Ceramic mugs (125) have also been purchased for event and other permanent tableware is being sought for future internal events.
On-farm organic material is being collected into a ‘Dralle’ windrow system. Ron Dralle and the NWREC Farm Committee have developed an on-farm composting system for compostable waste generated by field/greenhouse projects. The windrow pile is maintained by a front loader and maintenance of the pile is the responsibility of facilities operations under the supervision of the farm and sustainability committee. Hay bales are set around the back perimeter of the pile (25 ft, 5 ft-4 bales high). After they break down they are replaced and old hay is integrated into the pile. Materials are added from field trials and grounds maintenance. Wood chips are added to the pile to maintain a 30:1 carbon to nitrogen ratio. The compost generated is used on non-research grounds of the NWREC to avoid problems with chemical residues, pathogens, weed seeds, etc. We hope to purchase a chipper/shredder for large and woody plant tissues to compost more effectively.
Employee and visitor food waste is being collected at WSU-Mount Vernon NWREC. All materials, excluding dairy, meat and eggs, can be discarded in covered 5-gallon white buckets located throughout the facility. Three buckets are currently in use and are located in the main lunch room, by the south exit and in the demonstration kitchen. Weekly, or when full, buckets are taken out to our Earth Machine™ bin located behind the tree house. The pile was started with soil, shredded paper, water and red worms (Eisenia foetida). New food waste is added to the top of the bin and spread evenly. As shredded paper is available from the front office it is soaked in a bucket (24 hrs) and then added to the pile to cover undigested food waste. Within the bin the pile is covered with black plastic to minimize flies and odors. New worms can be added after an extended cold period and/or if digestion of food material becomes stagnant. The bottom hatch on the bin can be opened. Worm castings can be removed from this area and worm activity can be monitored.
Light & Gas Usage
For 2008 and 2009 the Sustainability Committee has helped our facility tally energy use for the statewide reporting matrix mandated by the University. Motion sensor lights will be added to the facility and the committee will help implement and energy audit with Terry Ryan in spring 2011.

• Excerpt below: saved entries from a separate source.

(* ===== verification/FpEmulation.v ===== *)
(** * Floating-point emulation ([machine/fp_emulation.c])

    The F and D instructions for harts without an FPU: registers from the save area,
    SoftFloat on them, the rounding mode and the flags in [tp]. *)

From S2P Require Import Prelude FpSpec SfEnv SfAdd SfAddF64 SfMul SfCompare SfConvert SfToInt.
From S2P Require Import SfDiv SfSqrt SfMulAdd SfMulAddF64 Encoding Machine.
From Stdlib Require Import ZArith Lia Bool List.
Import ListNotations.

(** ** Definitions *)

Definition INT32_MIN : Z := - 2 ^ 31.
Definition INT64_MIN : Z := - 2 ^ 63.

Definition emulate_any_fadd (mcause mepc mstatus insn neg_b : Z) : M unit :=
  if GET_PRECISION insn =? PRECISION_S then
    let! rs1 := GET_F32_RS1 insn in
    let! rs2 := GET_F32_RS2 insn in
    let! r := softfloat (f32_add (u32 rs1) (u32 (rs2 .^ neg_b))) in
    SET_F32_RD insn r
  else if GET_PRECISION insn =? PRECISION_D then
    let! rs1 := GET_F64_RS1 insn in
    let! rs2 := GET_F64_RS2 insn in
    let! r := softfloat (f64_add (u64 rs1) (u64 (u64 rs2 .^ u64 (u64 neg_b .<< 32)))) in
    SET_F64_RD insn r
  else truly_illegal_insn mcause mepc mstatus insn.

Definition emulate_fadd : emulation_func := fun mcause mepc mstatus insn =>
  emulate_any_fadd mcause mepc mstatus insn 0.

Definition emulate_fsub : emulation_func := fun mcause mepc mstatus insn =>
  emulate_any_fadd mcause mepc mstatus insn INT32_MIN.

Definition emulate_fmul : emulation_func := fun mcause mepc mstatus insn =>
  if GET_PRECISION insn =? PRECISION_S then
    let! rs1 := GET_F32_RS1 insn in
    let! rs2 := GET_F32_RS2 insn in
    let! r := softfloat (f32_mul (u32 rs1) (u32 rs2)) in
    SET_F32_RD insn r
  else if GET_PRECISION insn =? PRECISION_D then
    let! rs1 := GET_F64_RS1 insn in
    let! rs2 := GET_F64_RS2 insn in
    let! r := softfloat (f64_mul (u64 rs1) (u64 rs2)) in
    SET_F64_RD insn r
  else truly_illegal_insn mcause mepc mstatus insn.

Definition emulate_fdiv : emulation_func := fun mcause mepc mstatus insn =>
  if GET_PRECISION insn =? PRECISION_S then
    let! rs1 := GET_F32_RS1 insn in
    let! rs2 := GET_F32_RS2 insn in
    let! r := softfloat (f32_div (u32 rs1) (u32 rs2)) in
    SET_F32_RD insn r
  else if GET_PRECISION insn =? PRECISION_D then
    let! rs1 := GET_F64_RS1 insn in
    let! rs2 := GET_F64_RS2 insn in
    let! r := softfloat (f64_div (u64 rs1) (u64 rs2)) in
    SET_F64_RD insn r
  else truly_illegal_insn mcause mepc mstatus insn.

Definition emulate_fsqrt : emulation_func := fun mcause mepc mstatus insn =>
  if nz ((insn .>> 20) .& 0x1f) then truly_illegal_insn mcause mepc mstatus insn
  else if GET_PRECISION insn =? PRECISION_S then
    let! rs1 := GET_F32_RS1 insn in
    let! r := softfloat (f32_sqrt (u32 rs1)) in
    SET_F32_RD insn r
  else if GET_PRECISION insn =? PRECISION_D then
    let! rs1 := GET_F64_RS1 insn in
    let! r := softfloat (f64_sqrt (u64 rs1)) in
    SET_F64_RD insn r
  else truly_illegal_insn mcause mepc mstatus insn.

(** [DO_FSGNJ] at width [w]. *)
Definition DO_FSGNJ (w rs1 rs2 rm : Z) : Z :=
  let rs1_sign := rs1 .>> (w - 1) in
  let rs2_sign := rs2 .>> (w - 1) in
  let rs1_sign := rs1_sign .& (rm .>> 1) in
  let rs1_sign := rs1_sign .^ (rm .^ rs2_sign) in
  (wrap w (rs1 .<< 1) .>> 1) .| wrap w (rs1_sign .<< (w - 1)).

Definition emulate_fsgnj : emulation_func := fun mcause mepc mstatus insn =>
  let rm := GET_RM insn in
  if 3 <=? rm then truly_illegal_insn mcause mepc mstatus insn
  else if GET_PRECISION insn =? PRECISION_S then
    let! rs1 := GET_F32_RS1 insn in
    let! rs2 := GET_F32_RS2 insn in
    SET_F32_RD insn (DO_FSGNJ 32 (u32 rs1) (u32 rs2) rm)
  else if GET_PRECISION insn =? PRECISION_D then
    let! rs1 := GET_F64_RS1 insn in
    let! rs2 := GET_F64_RS2 insn in
    SET_F64_RD insn (DO_FSGNJ 64 (u64 rs1) (u64 rs2) rm)
  else truly_illegal_insn mcause mepc mstatus insn.

Definition emulate_fmin : emulation_func := fun mcause mepc mstatus insn =>
  let rm := GET_RM insn in
  if 2 <=? rm then truly_illegal_insn mcause mepc mstatus insn
  else if GET_PRECISION insn =? PRECISION_S then
    let! rs1 := GET_F32_RS1 insn in
    let! rs2 := GET_F32_RS2 insn in
    let rs1 := u32 rs1 in
    let rs2 := u32 rs2 in
    let arg1 := if nz rm then rs2 else rs1 in
    let arg2 := if nz rm then rs1 else rs2 in
    let! lt := softfloat (f32_lt_quiet arg1 arg2) in
    let use_rs1 := lt || isNaNF32UI rs2 in
    SET_F32_RD insn (if use_rs1 then rs1 else rs2)
  else if GET_PRECISION insn =? PRECISION_D then
    let! rs1 := GET_F64_RS1 insn in
    let! rs2 := GET_F64_RS2 insn in
    let rs1 := u64 rs1 in
    let rs2 := u64 rs2 in
    let arg1 := if nz rm then rs2 else rs1 in
    let arg2 := if nz rm then rs1 else rs2 in
    let! lt := softfloat (f64_lt_quiet arg1 arg2) in
    let use_rs1 := lt || isNaNF64UI rs2 in
    SET_F64_RD insn (if use_rs1 then rs1 else rs2)
  else truly_illegal_insn mcause mepc mstatus insn.

Definition emulate_fcvt_ff : emulation_func := fun mcause mepc mstatus insn =>
  let rs2_num := (insn .>> 20) .& 0x1f in
  if GET_PRECISION insn =? PRECISION_S then
    if negb (rs2_num =? 1) then truly_illegal_insn mcause mepc mstatus insn
    else
      let! rs1 := GET_F64_RS1 insn in
      let! r := softfloat (f64_to_f32 (u64 rs1)) in
      SET_F32_RD insn r
  else if GET_PRECISION insn =? PRECISION_D then
    if negb (rs2_num =? 0) then truly_illegal_insn mcause mepc mstatus insn
    else
      let! rs1 := GET_F32_RS1 insn in
      let! r := softfloat (f32_to_f64 (u32 rs1)) in
      SET_F64_RD insn r
  else truly_illegal_insn mcause mepc mstatus insn.

(** The [switch] of [emulate_fcvt_fi]: the sign and the magnitude of the integer. *)
Definition fcvt_fi_operand (kind uint_val : Z) : option (bool * Z) :=
  if kind =? 0 then
    let negative := i32 uint_val <? 0 in
    Some (negative, u32 (if negative then u64 (- uint_val) else uint_val))
  else if kind =? 1 then Some (false, u32 uint_val)
  else if kind =? 2 then
    let negative := i64 uint_val <? 0 in
    Some (negative, if negative then u64 (- uint_val) else uint_val)
  else if kind =? 3 then Some (false, uint_val)
  else None.

Definition emulate_fcvt_fi : emulation_func := fun mcause mepc mstatus insn =>
  if negb (GET_PRECISION insn =? PRECISION_S) && negb (GET_PRECISION insn =? PRECISION_D)
  then truly_illegal_insn mcause mepc mstatus insn
  else
    let! rs1 := GET_RS1 insn in
    match fcvt_fi_operand ((insn .>> 20) .& 0x1f) rs1 with
    | None => truly_illegal_insn mcause mepc mstatus insn
    | Some (negative, uint_val) =>
        let! float64 := softfloat (ui64_to_f64 uint_val) in
        let float64 := if negative then u64 (float64 .^ u64 INT64_MIN) else float64 in
        if GET_PRECISION insn =? PRECISION_S then
          let! r := softfloat (f64_to_f32 float64) in
          SET_F32_RD insn r
        else SET_F64_RD insn float64
    end.

(** The [switch] of [emulate_fcvt_if]: the result, the limit and the result beyond it. *)
Definition fcvt_if_result (rs2_num : Z) (negative : bool) (uint_val : Z) : Z * Z * Z :=
  if rs2_num =? 0 then
    if negative then (u64 (i32 (- uint_val)), u32 INT32_MIN, u32 INT32_MIN)
    else (u64 (i32 uint_val), 2 ^ 31 - 1, 2 ^ 31 - 1)
  else if rs2_num =? 1 then
    if negative then (0, 0, 2 ^ 32 - 1) else (u32 uint_val, 2 ^ 32 - 1, 2 ^ 32 - 1)
  else if rs2_num =? 2 then
    if negative then (u64 (- uint_val), u64 INT64_MIN, u64 INT64_MIN)
    else (uint_val, 2 ^ 63 - 1, 2 ^ 63 - 1)
  else
    if negative then (0, 0, 2 ^ 64 - 1) else (uint_val, 2 ^ 64 - 1, 2 ^ 64 - 1).

Definition emulate_fcvt_if : emulation_func := fun mcause mepc mstatus insn =>
  let rs2_num := (insn .>> 20) .& 0x1f in
  if 4 <=? rs2_num then truly_illegal_insn mcause mepc mstatus insn
  else
    let! float64 :=
      if GET_PRECISION insn =? PRECISION_S then
        let! rs1 := GET_F32_RS1 insn in
        softfloat (f32_to_f64 (u32 rs1))
      else if GET_PRECISION insn =? PRECISION_D then
        let! rs1 := GET_F64_RS1 insn in
        done (u64 rs1)
      else truly_illegal_insn mcause mepc mstatus insn in
    let negative := i64 float64 <? 0 in
    let float64 := if negative then u64 (float64 .^ u64 INT64_MIN) else float64 in
    let! mode := (fun m => Done (rounding_mode m) m) in
    let! uint_val := softfloat (f64_to_ui64 float64 mode true) in
    let '(result, limit, limit_result) := fcvt_if_result rs2_num negative uint_val in
    let! result :=
      if limit <? uint_val then
        do! softfloat (softfloat_raiseFlags softfloat_flag_invalid) in
        done limit_result
      else done result in
    do! SET_FS_DIRTY in
    SET_RD insn result.

(** [rm] selects [fle], [flt] and [feq]; [result] is the flag of an uncalled comparison
    only where the code does not read it. *)
Definition emulate_fcmp : emulation_func := fun mcause mepc mstatus insn =>
  let rm := GET_RM insn in
  let compare (eq lt : fp bool) : M bool :=
    let! result := if negb (rm =? 1) then softfloat eq else done false in
    if (rm =? 1) || ((rm =? 0) && negb result) then softfloat lt else done result in
  let success (result : bool) : M unit :=
    do! SET_FS_DIRTY in SET_RD insn (b2z result) in
  if 3 <=? rm then truly_illegal_insn mcause mepc mstatus insn
  else if GET_PRECISION insn =? PRECISION_S then
    let! rs1 := GET_F32_RS1 insn in
    let! rs2 := GET_F32_RS2 insn in
    let! result := compare (f32_eq (u32 rs1) (u32 rs2)) (f32_lt (u32 rs1) (u32 rs2)) in
    success result
  else if GET_PRECISION insn =? PRECISION_D then
    let! rs1 := GET_F64_RS1 insn in
    let! rs2 := GET_F64_RS2 insn in
    let! result := compare (f64_eq (u64 rs1) (u64 rs2)) (f64_lt (u64 rs1) (u64 rs2)) in
    success result
  else truly_illegal_insn mcause mepc mstatus insn.

Definition emulate_fmv_if : emulation_func := fun mcause mepc mstatus insn =>
  let success (result : Z) : M unit := do! SET_FS_DIRTY in SET_RD insn result in
  if nz ((insn .>> 20) .& 0x1f) then truly_illegal_insn mcause mepc mstatus insn
  else if GET_PRECISION insn =? PRECISION_S then
    let! result := GET_F32_RS1 insn in
    if GET_RM insn =? GET_RM MATCH_FMV_X_W then success result
    else if GET_RM insn =? GET_RM MATCH_FCLASS_S then success (f32_classify (u32 result))
    else truly_illegal_insn mcause mepc mstatus insn
  else if GET_PRECISION insn =? PRECISION_D then
    let! result := GET_F64_RS1 insn in
    if GET_RM insn =? GET_RM MATCH_FMV_X_D then success result
    else if GET_RM insn =? GET_RM MATCH_FCLASS_D then success (f64_classify (u64 result))
    else truly_illegal_insn mcause mepc mstatus insn
  else truly_illegal_insn mcause mepc mstatus insn.

Definition emulate_fmv_fi : emulation_func := fun mcause mepc mstatus insn =>
  let! rs1 := GET_RS1 insn in
  if matches insn MASK_FMV_W_X MATCH_FMV_W_X then SET_F32_RD insn rs1
  else if matches insn MASK_FMV_D_X MATCH_FMV_D_X then SET_F64_RD insn rs1
  else truly_illegal_insn mcause mepc mstatus insn.

Definition GET_F32_RS3 (insn : Z) : M Z := GET_F32_REG insn 27.
Definition GET_F64_RS3 (insn : Z) : M Z := GET_F64_REG insn 27.

Definition emulate_fmadd : emulation_func := fun mcause mepc mstatus insn =>
  if mstatus .& MSTATUS_FS =? 0 then truly_illegal_insn mcause mepc mstatus insn
  else
    let negA := nz ((insn .>> 3) .& 1) in
    let negC := nz ((insn .>> 2) .& 1) in
    let! ok := SETUP_STATIC_ROUNDING insn in
    if negb ok then truly_illegal_insn mcause mepc mstatus insn
    else if GET_PRECISION insn =? PRECISION_S then
      let! f1 := GET_F32_RS1 insn in
      let! f2 := GET_F32_RS2 insn in
      let! f3 := GET_F32_RS3 insn in
      let rs1 := u32 (f1 .^ (if negA then INT32_MIN else 0)) in
      let rs2 := u32 f2 in
      let rs3 := u32 (f3 .^ (if negC then INT32_MIN else 0)) in
      let! r := softfloat (softfloat_mulAddF32 rs1 rs2 rs3 0) in
      SET_F32_RD insn r
    else if GET_PRECISION insn =? PRECISION_D then
      let! f1 := GET_F64_RS1 insn in
      let! f2 := GET_F64_RS2 insn in
      let! f3 := GET_F64_RS3 insn in
      let rs1 := u64 (f1 .^ (if negA then INT64_MIN else 0)) in
      let rs2 := u64 f2 in
      let rs3 := u64 (f3 .^ (if negC then INT64_MIN else 0)) in
      let! r := softfloat (softfloat_mulAddF64 rs1 rs2 rs3 0) in
      SET_F64_RD insn r
    else truly_illegal_insn mcause mepc mstatus insn.

(** [fp_emulation_table], indexed by the upper five bits of [funct7]. *)
Definition fp_emulation_table : list emulation_func := [
  emulate_fadd; emulate_fsub; emulate_fmul; emulate_fdiv;
  emulate_fsgnj; emulate_fmin; truly_illegal_insn; truly_illegal_insn;
  emulate_fcvt_ff; truly_illegal_insn; truly_illegal_insn; emulate_fsqrt;
  truly_illegal_insn; truly_illegal_insn; truly_illegal_insn; truly_illegal_insn;
  truly_illegal_insn; truly_illegal_insn; truly_illegal_insn; truly_illegal_insn;
  emulate_fcmp; truly_illegal_insn; truly_illegal_insn; truly_illegal_insn;
  emulate_fcvt_if; truly_illegal_insn; emulate_fcvt_fi; truly_illegal_insn;
  emulate_fmv_if; truly_illegal_insn; emulate_fmv_fi; truly_illegal_insn].

Definition emulate_fp : emulation_func := fun mcause mepc mstatus insn =>
  if mstatus .& MSTATUS_FS =? 0 then truly_illegal_insn mcause mepc mstatus insn
  else
    let f := nth (Z.to_nat (((insn .>> 25) .& 0x7c) / 4)) fp_emulation_table truly_illegal_insn in
    let! ok := SETUP_STATIC_ROUNDING insn in
    if negb ok then truly_illegal_insn mcause mepc mstatus insn
    else f mcause mepc mstatus insn.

In 2009, leaf blowers were banned from this facility. All leaf matter management is now done manually (see cover photo). Gator and vehicle usage has been minimized and walking or carpooling in encouraged to the Olsen House and surrounding fields.

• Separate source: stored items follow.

Lemma run_emulate_fcmp :
  field insn 27 5 = 20 -> emulate_fcmp mcause mepc mstatus insn (setup insn m) = expected.
Proof using W.
  intros E; unfold emulate_fcmp; rewrite GET_RM_field.
  assert (T : (3 <=? funct3 insn) = negb (funct3 insn <? 3))
    by (destruct (Z.leb_spec 3 (funct3 insn)), (Z.ltb_spec (funct3 insn) 3); lia || reflexivity).
  rewrite T; unfold expected, fp_insn; destruct (Z.ltb_spec (funct3 insn) 3) as [K|K]; cbn [negb];
    by_precision E; try (mrun; reflexivity); mrun.
  - rewrite !u32_fread; change (fread F32 (setup insn m)) with (fread F32 m).
    pose proof (run_compare F32 (fread F32 m (rs1 insn)) (fread F32 m (rs2 insn)) (setup insn m)
                  (operand_encoding F32 _) (operand_encoding F32 _) K) as P.
    unfold compare_code, mbind, done in P; cbn [sf_eq sf_lt single] in P; rewrite P.
    mrun; destruct (fst _); reflexivity.
  - rewrite !u64_fread; change (fread F64 (setup insn m)) with (fread F64 m).
    pose proof (run_compare F64 (fread F64 m (rs1 insn)) (fread F64 m (rs2 insn)) (setup insn m)
                  (operand_encoding F64 _) (operand_encoding F64 _) K) as P.
    unfold compare_code, mbind, done in P; cbn [sf_eq sf_lt double] in P; rewrite P.
    mrun; destruct (fst _); reflexivity.
Qed.

(** Moves and classification. *)
Lemma run_emulate_fmv_if :
  field insn 27 5 = 28 -> emulate_fmv_if mcause mepc mstatus insn (setup insn m) = expected.
Proof using W.
  intros E; unfold emulate_fmv_if; change 0x1f with (2 ^ 5 - 1).
  rewrite shift_land_field, !GET_RM_field by lia; fold (rs2 insn).
  change (funct3 MATCH_FMV_X_W) with 0; change (funct3 MATCH_FCLASS_S) with 1.
  change (funct3 MATCH_FMV_X_D) with 0; change (funct3 MATCH_FCLASS_D) with 1.
  unfold expected, fp_insn; destruct (nz (rs2 insn)); by_precision E; try (mrun; reflexivity);
    mrun; destruct (funct3 insn =? 0); mrun; try reflexivity.
  1, 3: rewrite accrue_none; unfold fread, fwidth; cbn [fbits ebits F32 F64];
    change (1 + 8 + 23) with 32; change (1 + 11 + 52) with 64;
    fold (wrap 32 (fregs m (rs1 insn))); fold (wrap 64 (fregs m (rs1 insn)));
    rewrite swrap_wrap by lia; reflexivity.
  all: destruct (funct3 insn =? 1); mrun; [|reflexivity]; rewrite ?u32_fread, ?u64_fread.
  1: rewrite f32_classify_spec by apply (operand_encoding F32).
  2: rewrite f64_classify_spec by apply (operand_encoding F64).
  all: rewrite accrue_none, u64_small; [reflexivity|];
    unfold ieee_class; repeat destruct (if _ then _ else _ : bool); 
    repeat match goal with |- context [if ?c then _ else _] => destruct c end; cbn; lia.
Qed.

Lemma matches_fff0707f o7 o3 o :
  0 <= o3 < 2 ^ 3 -> 0 <= o < 2 ^ 7 ->
  matches insn 0xfff0707f (o7 * 2 ^ 25 + o3 * 2 ^ 12 + o)
  = (funct7 insn =? o7) && (rs2 insn =? 0) && (funct3 insn =? o3) && (opcode insn =? o).
Proof using.
  intros H3 Ho; unfold matches.
  assert (L : insn .& 0xfff0707f
              = funct7 insn * 2 ^ 25 + rs2 insn * 2 ^ 20 + funct3 insn * 2 ^ 12 + opcode insn).
  { change 0xfff0707f with (0x7f * 2 ^ 25 + 0x1f0707f); rewrite land_split by lia.
    change 0x1f0707f with (0x1f * 2 ^ 20 + 0x707f); rewrite land_split, land_707f by lia.
    rewrite (land_ones_mod _ 7), (land_ones_mod _ 5) by lia.
    unfold funct3, opcode; rewrite !field_mod by lia.
    fold (field (insn mod 2 ^ 25) 20 5); rewrite field_mod by lia.
    unfold funct7, rs2, field; lia. }
  rewrite L; pose proof (field_range insn 0 7 ltac:(lia)) as R; fold (opcode insn) in R.
  pose proof (field_range insn 12 3 ltac:(lia)) as R3; fold (funct3 insn) in R3.
  pose proof (field_range insn 20 5 ltac:(lia)) as R5; fold (rs2 insn) in R5.
  apply eq_true_iff_eq; rewrite !andb_true_iff, !Z.eqb_eq; lia.
Qed.

Lemma funct7_split : funct7 insn = field insn 27 5 * 4 + field insn 25 2.
Proof using. unfold funct7, field; Z.div_mod_to_equations; lia. Qed.

Lemma run_emulate_fmv_fi :
  opcode insn = 0x53 -> field insn 27 5 = 30 ->
  emulate_fmv_fi mcause mepc mstatus insn (setup insn m) = expected.
Proof using W.
  intros O E; unfold emulate_fmv_fi.
  change (matches insn MASK_FMV_W_X MATCH_FMV_W_X)
    with (matches insn 0xfff0707f (0x78 * 2 ^ 25 + 0 * 2 ^ 12 + 0x53)).
  change (matches insn MASK_FMV_D_X MATCH_FMV_D_X)
    with (matches insn 0xfff0707f (0x79 * 2 ^ 25 + 0 * 2 ^ 12 + 0x53)).
  rewrite !matches_fff0707f, O, funct7_split, E by lia; mrun.
  change (0x53 =? 0x53) with true; rewrite !andb_true_r.
  by_precision E; [rewrite e | rewrite e |
    rewrite !(proj2 (Z.eqb_neq (30 * 4 + field insn 25 2) _)) by lia; cbn [andb]; mrun; reflexivity];
    unfold nz; destruct (rs2 insn =? 0), (funct3 insn =? 0);
    cbn -[setup fwrite accrue wrap Z.pow SET_F32_RD SET_F64_RD delegated]; mrun; try reflexivity.
  - rewrite accrue_none; reflexivity.
  - rewrite run_SET_F64_RD by (unfold setup; auto with wf); rewrite accrue_none; reflexivity.
Qed.

Lemma table_index : ((insn .>> 25) .& 0x7c) / 4 = field insn 27 5.
Proof using.
  change 0x7c with ((2 ^ 5 - 1) * 2 ^ 2); rewrite land_field, shiftr_div by lia.
  change 4 with (2 ^ 2); rewrite Z.div_mul, Z.div_div by lia; reflexivity.
Qed.

Lemma run_unassigned :
  ~ In (field insn 27 5) [0; 1; 2; 3; 4; 8; 11; 20; 28; 30] ->
  expected = Redirected (delegated mepc mstatus insn (setup insn m)).
Proof using.
  intros N; unfold expected, fp_insn; pose proof (field_range insn 27 5 ltac:(lia)).
  destruct (fp_format insn); [|reflexivity].
  assert (G : 4 <= field insn 27 5)
    by (destruct (Z.lt_ge_cases (field insn 27 5) 4); [|assumption]; exfalso; apply N; cbn; lia).
  rewrite (proj2 (Z.ltb_ge _ _)), !(proj2 (Z.eqb_neq (field insn 27 5) _)) by (cbn in N; lia).
  reflexivity.
Qed.

Lemma run_handler :
  opcode insn = 0x53 -> covered (field insn 27 5) = true ->
  nth (Z.to_nat (field insn 27 5)) fp_emulation_table truly_illegal_insn
    mcause mepc mstatus insn (setup insn m) = expected.
Proof using W.
  intros O C; pose proof (field_range insn 27 5 ltac:(lia)) as R.
  pose proof run_emulate_fadd; pose proof run_emulate_fsub; pose proof run_emulate_fmul.
  pose proof run_emulate_fdiv; pose proof run_emulate_fsgnj; pose proof run_emulate_fcvt_ff.
  pose proof run_emulate_fsqrt.
  pose proof run_emulate_fcmp; pose proof run_emulate_fmv_if; pose proof (run_emulate_fmv_fi O).
  pose proof run_unassigned as U.
  set (op := field insn 27 5) in *; clearbody op.
  assert (K : exists k, (k < 32)%nat /\ op = Z.of_nat k)
    by (exists (Z.to_nat op); rewrite Z2Nat.id; lia).
  destruct K as (k & Hk & ->); rewrite Nat2Z.id.
  do 32 (destruct k as [|k];
    [first [discriminate C | auto; fail
           | rewrite U by (cbn; lia); cbn [nth fp_emulation_table]; apply run_truly_illegal]|]).
  lia.
Qed.
End Handlers.

(** The handler of an [OP-FP] word. *)
Lemma run_emulate_fp mcause mepc mstatus insn m :
  wf m -> opcode insn = 0x53 -> covered (field insn 27 5) = true ->
  emulate_fp mcause mepc mstatus insn m =
    if fp_off mstatus then Redirected (delegated mepc mstatus insn m)
    else if (funct3 insn =? 5) || (funct3 insn =? 6) then
      Redirected (delegated mepc mstatus insn (set_tp (field (tp m) 0 8) m))
    else expected mepc mstatus insn m.
Proof.
  intros W O C; unfold emulate_fp; rewrite fp_off_test, table_index.
  destruct (fp_off mstatus); [mrun; reflexivity|]; cbv zeta.
  unfold mbind; rewrite run_SETUP_STATIC_ROUNDING.
  destruct (_ || _); cbv beta iota; cbn [negb]; [mrun; reflexivity|].
  apply (run_handler mcause mepc mstatus insn m W O C).
Qed.

(** ** The FCSR after an instruction *)

Ltac flag_range :=
  unfold ieee_round, nan_result, invalid_result, ieee_compare;
  repeat match goal with |- context [if ?c then _ else _] => destruct c end;
  cbn [fst snd]; try (vm_compute; split; congruence).

Lemma farith_flags op F rm a b : 0 <= snd (farith op F rm a b) < 2 ^ 5.
Proof. unfold farith, ieee_sub, ieee_add, ieee_mul, ieee_div; flag_range. Qed.

Lemma convert_flags F G rm a : 0 <= snd (ieee_convert F G rm a) < 2 ^ 5.
Proof. unfold ieee_convert; flag_range. Qed.

Lemma sqrt_flags F rm a : 0 <= snd (ieee_sqrt F rm a) < 2 ^ 5.
Proof. unfold ieee_sqrt; flag_range. Qed.

Lemma fcompare_flags F k a b : 0 <= snd (fcompare F k a b) < 2 ^ 5.
Proof. unfold fcompare; flag_range. Qed.

Lemma fp_insn_tp insn m m' :
  fp_insn insn m = Some m' -> exists fl, 0 <= fl < 2 ^ 5 /\ tp m' = tp (accrue fl (setup insn m)).
Proof.
  unfold fp_insn; destruct (fp_format insn) as [F|]; [|discriminate]; cbv zeta.
  repeat match goal with |- (if ?c then _ else _) = _ -> _ => destruct c end;
    intros [= <-]; eexists; (split; [|reflexivity]);
    auto using farith_flags, convert_flags, sqrt_flags, fcompare_flags; cbn; lia.
Qed.

Lemma setup_tp_bits insn m i :
  0 <= i < 8 -> Z.testbit (tp (setup insn m)) i = Z.testbit (tp m) i.
Proof.
  intros Hi; unfold setup; cbn [tp set_tp].
  set (h := if funct3 insn =? 7 then _ else _).
  assert (H : exists k, h = k * 2 ^ 8)
    by (subst h; destruct (funct3 insn =? 7); eexists;
        [reflexivity | change (2 ^ 13) with (2 ^ 5 * 2 ^ 8); apply Z.mul_assoc]).
  destruct H as (k & ->); pose proof (field_range (tp m) 0 8 ltac:(lia)).
  rewrite Z.add_comm, <- lor_add_disjoint, Z.lor_spec, Z.mul_pow2_bits_low by lia.
  rewrite fcsr_low, Z.mod_pow2_bits_low by lia; reflexivity.
Qed.

(** ** Theorems *)

(** C8: the floating-point instructions. For every word of the major opcode [OP-FP] that is
    not a minimum or maximum or a conversion from or to an integer: with the unit off the
    trap is delegated; otherwise the handler reads its operands, computes the IEEE 754
    result at the precision and rounding mode of the instruction, writes it to the
    destination, accrues the exception flags and marks the state dirty, or delegates the
    trap if the word is not an instruction. *)
Theorem fp_emulation_correct mcause mepc mstatus insn m :
  wf m -> opcode insn = 0x53 -> covered (field insn 27 5) = true ->
  emulate_fp mcause mepc mstatus insn m =
    if fp_off mstatus then Redirected (delegated mepc mstatus insn m)
    else if (funct3 insn =? 5) || (funct3 insn =? 6) then
      Redirected (delegated mepc mstatus insn (set_tp (field (tp m) 0 8) m))
    else match fp_insn insn m with
         | Some m' => Done tt m'
         | None => Redirected (delegated mepc mstatus insn (setup insn m))
         end.
Proof.
  apply run_emulate_fp.
Qed.

(** [fdiv.s f3, f1, f2] of 1 by 3, rounding upward. *)
Lemma fp_emulation_correct_witness :
  let m := set_freg 1 0x3F800000 (set_freg 2 0x40400000 blank) in
  wf m /\
  match emulate_fp 2 0x10000 MSTATUS_FS 0x1820B1D3 m with
  | Done _ m' => (fregs m' 3, field (tp m') 0 5)
  | _ => (0, 0)
  end = (0x3EAAAAAB, 1).
Proof.
  intros m; assert (W : wf m) by (repeat apply wf_set_freg; auto with wf; lia).
  split; [exact W|].
  rewrite (fp_emulation_correct 2 0x10000 MSTATUS_FS 0x1820B1D3 m W eq_refl eq_refl).
  vm_compute; reflexivity.
Defined.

The sustainability committee hosted several informational seminars and demonstrations in 2010. These were focused on WSU faculty, staff and students as well as community members. Events are listed below:
- April 21, 2010: Food Systems Planning and Research in NW Washington, Dr. Brandon Born and Kara Martin, University of Washington
- April 10, 2010: Breadmaking Workshop: The Mysteries of Sourdough, Scott Mangold, Bread Farm
- March 12, 2010: Artful Persuasion: Artists Helping Scientists Convey the Realities of Climate Change, Lin McJunkin, sculptor/science educator
- January 13, 2010: Composting Systems and Management, Tamara Thomas, Terre-Source
The sustainability committee also hosted the Lincoln School (Grades 3–6) for a field trip and healthy local farm produce lunch in September 2010. This story was featured in WSU Today.